Friday, May 24th 2024

AMD is Changing the Naming of the Strix Point APUs Series Again
Merely two weeks ago, we published a story on AMD possibly preparing a new processor naming scheme for its ultraportable segment next-generation processors. Today, various trustful Chinese sources reported that AMD changed its mind again, that the Ryzen AI 100 series naming scheme was dropped, and now we should prepare for the Ryzen AI 300. If this turns out to be true, then AMD Strix Point will launch as Ryzen AI 9 HX 370 and Ryzen AI 9 365 (assuming AMD does not change the naming scheme again).
Source:
ITHome
56 Comments on AMD is Changing the Naming of the Strix Point APUs Series Again
What's funny about all this is that phones have been shipping with NPUs for like 5-6 years by now, so long before the recent AI craze, and the use cases for ML on these platforms are still laughably limited, such as making photos better (maybe?), improved translation/dictation (still sucks), small things like that. It's so strange how hundreds of millions of people already have devices with ML accelerators in their hands but this features has been so underutilized they don't even know about it and now everyone thinks that adding NPUs to PCs is some crazy next big step lol.
It's frustrating seeing people go nuts about AI but then you have basic problems that should have been solved with ML by now and yet years have passed and they haven't. Like if you record a video on your phone and there is even a little bit of wind/noise the audio quality will be in the gutter, you'd think they could use the NPU to clean up the audio but nope, still sounds like utter garbage and these company already talk about "AGI".

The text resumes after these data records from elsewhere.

(** X10: a second run right after a run changes nothing on display: the
    rows are the same, in the same order, the record store is the same and
    so is every banker flag. *)
Theorem checkNames_twice (dl tl : Z -> string) (w : World) :
  let w1 := exec (checkNames dl tl) w in
  let w2 := exec (checkNames dl tl) w1 in
  rows w2 = rows w1 /\
  accounts_store w2 = accounts_store w1 /\
  (forall m, arrayIncludes (bankers_store w2) m = arrayIncludes (bankers_store w1) m).
Proof.
  intros w1 w2. subst w2.
  remember (exec (checkNames dl tl) w) as w0 eqn:H0. subst w1.
  rewrite checkNames_run in H0. cbv zeta in H0.
  assert (Ei : input_value w0 = input_value w) by now rewrite H0.
  assert (Es : sort_checked w0 = sort_checked w) by now rewrite H0.
  assert (Ea : accounts_store w0 = accounts_store w) by now rewrite H0.
  assert (Eb : bankers_store w0 = bankersAtParse w) by now rewrite H0.
  assert (Er : rows w0 =
               map (fun a => rowOf dl tl a (arrayIncludes (bankersAtParse w) (name a)))
                   (if (300 <? length (matchesOf w))%nat
                    then firstn 300 (matchesOf w) else matchesOf w))
    by now rewrite H0.
  clear H0.
  assert (Hrows : forall r, In r (rows w0) ->
                            row_checked r = arrayIncludes (bankers_store w0) (account_name r)).
  { intros r Hr. rewrite Er in Hr. rewrite Eb.
    apply in_map_iff in Hr as (a & <- & _). reflexivity. }
  assert (Hflags : forall m, arrayIncludes (bankersAtParse w0) m
                             = arrayIncludes (bankers_store w0) m).
  { intros m. rewrite bankersAtParse_eq. now apply reconcile_agree. }
  assert (Hms : matchesOf w0 = matchesOf w).
  { apply matchesOf_members; try assumption.
    intros m. now rewrite Hflags, Eb. }
  rewrite checkNames_run. cbn [rows accounts_store bankers_store].
  split; [|split].
  - rewrite Hms, Er.
    destruct (300 <? length (matchesOf w))%nat;
      apply map_ext; intros a; f_equal; now rewrite Hflags, Eb.
  - reflexivity.
  - exact Hflags.
Qed.

(** X11: a run changes banker flags through the rows on display only: a
    name that no row carries keeps its flag, and a name that rows carry
    ends with the state of the checkbox of the last of these rows. *)
Theorem checkNames_flags (dl tl : Z -> string) (w : World) (n : string) :
  let w' := exec (checkNames dl tl) w in
  (~ In n (map account_name (rows w)) ->
   arrayIncludes (bankers_store w') n = arrayIncludes (bankers_store w) n) /\
  (forall rs r rs',
      rows w = (rs ++ r :: rs')%list -> account_name r = n ->
      ~ In n (map account_name rs') ->
      arrayIncludes (bankers_store w') n = row_checked r).
Proof.
  intros w'. subst w'. rewrite checkNames_run. cbn [bankers_store].
  rewrite bankersAtParse_eq. split.
  - apply reconcile_other.
  - intros rs r rs' E <- Hlast. rewrite E. now apply reconcile_last.
Qed.

Lemma checkNames_flags_witness :
  arrayIncludes (bankers_store (exec (checkNames sampleDate sampleTime) staleWorld))
                "BOB" = true /\
  arrayIncludes (bankers_store (exec (checkNames sampleDate sampleTime) staleWorld))
                "ALICE" = false.
Proof.
  destruct (checkNames_flags sampleDate sampleTime staleWorld "BOB") as [_ Hlast].
  destruct (checkNames_flags sampleDate sampleTime staleWorld "ALICE") as [Hkeep _].
  split.
  - apply (Hlast [] (mkRow "BOB" "BOB" "Never" true 40) []);
      [reflexivity | reflexivity | simpl; tauto].
  - rewrite Hkeep; [reflexivity|].
    simpl. intros [H|[]]. discriminate H.
Defined.

(** X12: deleting the accounts on display leaves the banker flags as a
    plain run would leave them: an account whose box is checked is removed
    from the record store and still is a banker afterwards. *)
Theorem delete_keeps_banker_flags (dl tl : Z -> string) (w : World) :
  let w' := exec (onAlertResponse dl tl "Delete") w in
  bankers_store w' = bankersAtParse w /\
  (forall rs r rs',
      rows w = (rs ++ r :: rs')%list ->
      ~ In (account_name r) (map account_name rs') ->
      row_checked r = true ->
      arrayIncludes (bankers_store w') (account_name r) = true /\
      forall a, In a (accounts_store w') -> name a <> account_name r).
Proof.
  intros w'.
  assert (Hw' : w' = exec (checkNames dl tl)
                          (exec (removeAccounts (map account_name (rows w))) w)).
  { subst w'. unfold onAlertResponse. cbn [String.eqb Ascii.eqb Bool.eqb negb].
    unfold exec, bind, getRows. rewrite removeAccounts_run. reflexivity. }
  unfold exec in Hw' at 2. rewrite removeAccounts_run in Hw'. cbn [snd] in Hw'.
  rewrite checkNames_run in Hw'.
  rewrite !bankersAtParse_eq in *. cbn [rows bankers_store accounts_store] in Hw'.
  split.
  - rewrite Hw'. reflexivity.
  - intros rs r rs' E Hlast Hc. split.
    + rewrite Hw'. cbn [bankers_store]. rewrite E, reconcile_last by assumption.
      exact Hc.
    + intros a Ha Hn. rewrite Hw' in Ha. cbn [accounts_store] in Ha.
      apply filter_In in Ha as [_ Hkeep].
      assert (Hin : arrayIncludes (map account_name (rows w)) (name a) = true).
      { apply arrayIncludes_In. rewrite Hn, E, map_app. apply in_or_app.
        right. now left. }
      rewrite Hin in Hkeep. discriminate.
Qed.

Lemma delete_keeps_banker_flags_witness :
  let w' := exec (onAlertResponse sampleDate sampleTime "Delete") staleWorld in
  arrayIncludes (bankers_store w') "BOB" = true /\
  accounts_store w' = [alice; bobby; carol; dave].
Proof.
  intros w'.
  destruct (delete_keeps_banker_flags sampleDate sampleTime staleWorld)
    as [_ Hflag].
  destruct (Hflag [] (mkRow "BOB" "BOB" "Never" true 40) [] eq_refl)
    as [Hb _]; [simpl; tauto | reflexivity |].
  split; [exact Hb | reflexivity].
Defined.

(** ** The change event *)

(** X13: a change event from a checkbox runs [checkNames] and then sets
    the flag of the name found on the row of the checkbox, the empty name
    when the row has no [account_name]: afterwards that name is a banker
    exactly when the box is checked, every other name has the flag the run
    left, and the rows are those of the run. A change event from any other
    control is the run alone. *)
Theorem change_event (dl tl : Z -> string) (attribute : option string)
        (checked : bool) (w : World) :
  let n := match attribute with Some n => n | None => "" end in
  let w1 := exec (checkNames dl tl) w in
  let w' := exec (changeEvent dl tl (Checkbox attribute checked)) w in
  rows w' = rows w1 /\
  accounts_store w' = accounts_store w /\
  calls w' = (calls w1 ++ [CallSetBanker n checked])%list /\
  arrayIncludes (bankers_store w') n = checked /\
  (forall m, m <> n ->
             arrayIncludes (bankers_store w') m = arrayIncludes (bankers_store w1) m) /\
  exec (changeEvent dl tl OtherControl) w = w1.
Proof.
  intros n w1 w'.
  assert (Hw' : w' = exec (setBanker n checked) w1).
  { subst w' w1. unfold changeEvent, exec, bind.
    destruct (checkNames dl tl w) as [u w0]. reflexivity. }
  assert (Hother : exec (changeEvent dl tl OtherControl) w = w1).
  { subst w1. unfold changeEvent, exec, bind.
    destruct (checkNames dl tl w) as [u w0]. reflexivity. }
  assert (Hstore : accounts_store w1 = accounts_store w)
    by (subst w1; rewrite checkNames_run; reflexivity).
  rewrite Hw'. unfold exec at 1 2 3 4 5, setBanker, bind, logCall, setBankersStore.
  cbn [snd fst rows accounts_store calls bankers_store].
  repeat split; try assumption.
  - apply withBanker_same.
  - intros m Hm. now apply withBanker_other.
Qed.

Lemma change_event_witness :
  let w' := exec (changeEvent sampleDate sampleTime (Checkbox (Some "CAROL") true))
                 sampleWorld in
  arrayIncludes (bankers_store w') "CAROL" = true /\
  arrayIncludes (bankers_store w') "BOB" = true /\
  arrayIncludes (bankers_store w') "ALICE" = false.
Proof.
  intros w'.
  destruct (change_event sampleDate sampleTime (Some "CAROL") true sampleWorld)
    as (_ & _ & _ & Hset & Hkeep & _).
  split; [exact Hset|]. split.
  - rewrite Hkeep; [reflexivity | text_differs].
  - rewrite Hkeep; [reflexivity | text_differs].
Defined.
(** * flawful.add: flagged-card synthesis and override merge

    A shallow embedding of [src/flawful/add.py] and the properties of its
    headword-keyed synthesis and merge.

    Conventions of the embedding:
    - a Python [str] is the list of its code points ([list N]); [val[i]],
      [len], slices, [strip], [isdigit], [int], [in] and [join] are the
      functions of the module [Py] below, with the tables of CPython 3.11
      (Unicode 14.0);
    - a raised exception is the [Err] case of [result]; every function that
      can raise returns a [result];
    - the dictionary [tl1_flagged_dict] is an insertion-ordered association
      list, as a Python [dict] is; the set of mastered headwords is a [gset];
      the dictionary of [_to_def_dict], of which only membership and lookup
      are used, is a [gmap];
    - the functions of the [flawful] package that [add.py] calls, and the
      pandas operations it uses, are not part of [add.py]: the former are the
      fields of the record [Flawful], the latter are modelled in the module
      [Frame] from their documented behaviour. *)

From Stdlib Require Import String Ascii Decimal.
From stdpp Require Import base option list gmap sorting.

Local Open Scope N_scope.

(** ** Python strings and built-ins *)

Module Py.

Abbreviation char := N.
Abbreviation str := (list N).

(** UTF-8 decoding of a literal, used to write string constants. *)
Fixpoint utf8_bytes (s : string) : list N :=
  match s with
  | EmptyString => []
  | String a s' => N_of_ascii a :: utf8_bytes s'
  end.

Fixpoint utf8_decode (fuel : nat) (bs : list N) : str :=
  match fuel with
  | O => []
  | S fuel' =>
    match bs with
    | [] => []
    | b0 :: r0 =>
      if b0 <? 128 then b0 :: utf8_decode fuel' r0
      else if b0 <? 224 then
        match r0 with
        | b1 :: r1 => ((b0 - 192) * 64 + (b1 - 128)) :: utf8_decode fuel' r1
        | _ => []
        end
      else if b0 <? 240 then
        match r0 with
        | b1 :: b2 :: r2 =>
          ((b0 - 224) * 4096 + (b1 - 128) * 64 + (b2 - 128))
            :: utf8_decode fuel' r2
        | _ => []
        end
      else
        match r0 with
        | b1 :: b2 :: b3 :: r3 =>
          ((b0 - 240) * 262144 + (b1 - 128) * 4096 + (b2 - 128) * 64
           + (b3 - 128)) :: utf8_decode fuel' r3
        | _ => []
        end
    end
  end.

Definition u (s : string) : str :=
  utf8_decode (String.length s) (utf8_bytes s).
Arguments u : simpl never.

(** [bool(s)] for a string. *)
Definition truthy (s : str) : bool :=
  match s with [] => false | _ => true end.

(** [c in s] for a character. *)
Definition char_in (c : char) (s : str) : bool := existsb (N.eqb c) s.

(** [str.isspace] on one character (Unicode White_Space as CPython has it). *)
Definition isspace (c : char) : bool :=
  ((9 <=? c) && (c <=? 13)) || ((28 <=? c) && (c <=? 32))
  || (c =? 133) || (c =? 160) || (c =? 5760)
  || ((8192 <=? c) && (c <=? 8202))
  || (c =? 8232) || (c =? 8233) || (c =? 8239) || (c =? 8287) || (c =? 12288).

Fixpoint lstrip (s : str) : str :=
  match s with
  | c :: s' => if isspace c then lstrip s' else s
  | [] => []
  end.

Definition rstrip (s : str) : str := rev (lstrip (rev s)).

(** [s.strip()] *)
Definition strip (s : str) : str := rstrip (lstrip s).

(** The code points of the zero of every run of ten decimal digits
    (general category Nd). *)
Definition decimal_zeros : list N :=
  [48; 1632; 1776; 1984; 2406; 2534; 2662; 2790; 2918; 3046; 3174; 3302;
   3430; 3558; 3664; 3792; 3872; 4160; 4240; 6112; 6160; 6470; 6608; 6784;
   6800; 6992; 7088; 7232; 7248; 42528; 43216; 43264; 43472; 43504; 43600;
   44016; 65296; 66720; 68912; 69734; 69872; 69942; 70096; 70384; 70736;
   70864; 71248; 71360; 71472; 71904; 72016; 72784; 73040; 73120; 92768;
   92864; 93008; 120782; 120792; 120802; 120812; 120822; 123200; 123632;
   125264; 130032].

(** The characters of numeric type Digit that are not decimal (superscripts,
    subscripts, circled digits and the like), as ranges. *)
Definition other_digit_ranges : list (N * N) :=
  [(178, 179); (185, 185); (4969, 4977); (6618, 6618); (8304, 8304);
   (8308, 8313); (8320, 8329); (9312, 9320); (9332, 9340); (9352, 9360);
   (9450, 9450); (9461, 9469); (9471, 9471); (10102, 10110); (10112, 10120);
   (10122, 10130); (68160, 68163); (69216, 69224); (69714, 69722);
   (127232, 127242)].

Definition decimal_value (c : char) : option Z :=
  match List.find (fun z => (z <=? c) && (c <? z + 10)) decimal_zeros with
  | Some z => Some (Z.of_N (c - z))
  | None => None
  end.

(** [str.isdecimal] on one character. *)
Definition isdecimal (c : char) : bool := bool_decide (is_Some (decimal_value c)).

(** [str.isdigit] on one character: decimal digits and the other digits. *)
Definition isdigit (c : char) : bool :=
  isdecimal c
  || existsb (fun r => (fst r <=? c) && (c <=? snd r)) other_digit_ranges.

(** [val[i]]; the source reads it only under a guard on [len(val)]. *)
Definition at_ (s : str) (i : nat) : char := nth i s 0.

(** [sep.join(l)] *)
Fixpoint join (sep : str) (l : list str) : str :=
  match l with
  | [] => []
  | [x] => x
  | x :: l' => x ++ sep ++ join sep l'
  end.

Fixpoint startswith (s pre : str) : bool :=
  match pre, s with
  | [], _ => true
  | p :: pre', c :: s' => (p =? c) && startswith s' pre'
  | _ :: _, [] => false
  end.

(** [sub in s] for strings. *)
Fixpoint contains (s sub : str) : bool :=
  startswith s sub ||
  match s with
  | [] => false
  | _ :: s' => contains s' sub
  end.

Fixpoint uint_codes (d : Decimal.uint) : str :=
  match d with
  | Nil => []
  | D0 d' => 48 :: uint_codes d'
  | D1 d' => 49 :: uint_codes d'
  | D2 d' => 50 :: uint_codes d'
  | D3 d' => 51 :: uint_codes d'
  | D4 d' => 52 :: uint_codes d'
  | D5 d' => 53 :: uint_codes d'
  | D6 d' => 54 :: uint_codes d'
  | D7 d' => 55 :: uint_codes d'
  | D8 d' => 56 :: uint_codes d'
  | D9 d' => 57 :: uint_codes d'
  end.

(** [str(n)], as the f-string [f'{n}'] formats an [int]. *)
Definition str_of_nat (n : nat) : str := uint_codes (Nat.to_uint n).

(** [set(flags).isdisjoint(val)] *)
Definition isdisjoint (flags val : str) : bool :=
  forallb (fun c => negb (char_in c flags)) val.

(** [val.translate(str.maketrans('', '', flags))]: delete the flag characters. *)
Definition delete_chars (flags val : str) : str :=
  List.filter (fun c => negb (char_in c flags)) val.

End Py.
Import Py.

(** ** Exceptions *)

(** The exceptions the module can raise. [add.py] raises [ValueError] with
    four different messages, named here as the specification names them;
    [InvalidLiteral] is the [ValueError] of the built-in [int]; [IndexError]
    and [KeyError] come from list indexing and from pandas column selection. *)
Inductive error : Type :=
| DuplicateReference      (* '... puts in dict twice' *)
| MisformattedReference   (* 'ERROR: ... incorrect format def | ...' *)
| EmptyHeadword           (* 'headword empty for val = ...' *)
| ConflictingInput        (* 'Both or none of `tl3_prompts_list` and ...' *)
| InvalidLiteral          (* int(): invalid literal for int() with base 10 *)
| IndexError
| KeyError.

Inductive result (A : Type) : Type :=
| Ok (a : A)
| Err (e : error).
Arguments Ok {A} a.
Arguments Err {A} e.

Definition bind {A B} (r : result A) (k : A -> result B) : result B :=
  match r with
  | Ok a => k a
  | Err e => Err e
  end.

Notation "x <- r ;; k" := (bind r (fun x => k))
  (at level 100, r at next level, right associativity).

#[global] Instance error_eq_dec : EqDecision error.
Proof. solve_decision. Defined.

(** [int(c)] for a one-character string. *)
Definition int (c : char) : result Z :=
  match decimal_value c with
  | Some z => Ok z
  | None => Err InvalidLiteral
  end.

(** [l[i]] with Python's negative indices. *)
Definition getitem {A} (l : list A) (i : Z) : result A :=
  let j := (if i <? 0 then i + Z.of_nat (length l) else i)%Z in
  if (j <? 0)%Z then Err IndexError
  else match l !! Z.to_nat j with
       | Some x => Ok x
       | None => Err IndexError
       end.


(** ** Data *)

(** A Python [dict] keyed by strings, in insertion order. *)
Definition dict (V : Type) := list (str * V).

Fixpoint dict_get {V} (d : dict V) (k : str) : option V :=
  match d with
  | [] => None
  | (k', v) :: d' => if bool_decide (k' = k) then Some v else dict_get d' k
  end.

(** [k in d] *)
Definition dict_in {V} (k : str) (d : dict V) : bool :=
  bool_decide (is_Some (dict_get d k)).

Definition dict_keys {V} (d : dict V) : list str := d.*1.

Don't worry GPT-8634 will be sentient and replace every job on the planet, trust us bro, just buy one more gazillion dollar accelerator from Nvidia, we're nearly there.
The similarities are too striking to ignore. Yeah, they added a few square mm of transistors to their chips so they can sell their old shit as new. Or in many cases, not even that, there's just the marketing and the chip is simply a next iteration.
Now, we already record 4K files private on mobile devices, which is a success on its own. Perhaps we expect too much from current AI-aided de-noiser in much smaller and less capable devices such as mobile phone or laptop? We want things to be done automatically and fast for us. That requires processing power, as you do not want to get a file without audio noise, but with messed trebles, bass or dialogue. This requires such AI algorithm to run multiple instances of checks across frequency ranges after removing some sounds. And fast, as you don't want to wait two hours. Such things cannot happen instantly without more capable hardware.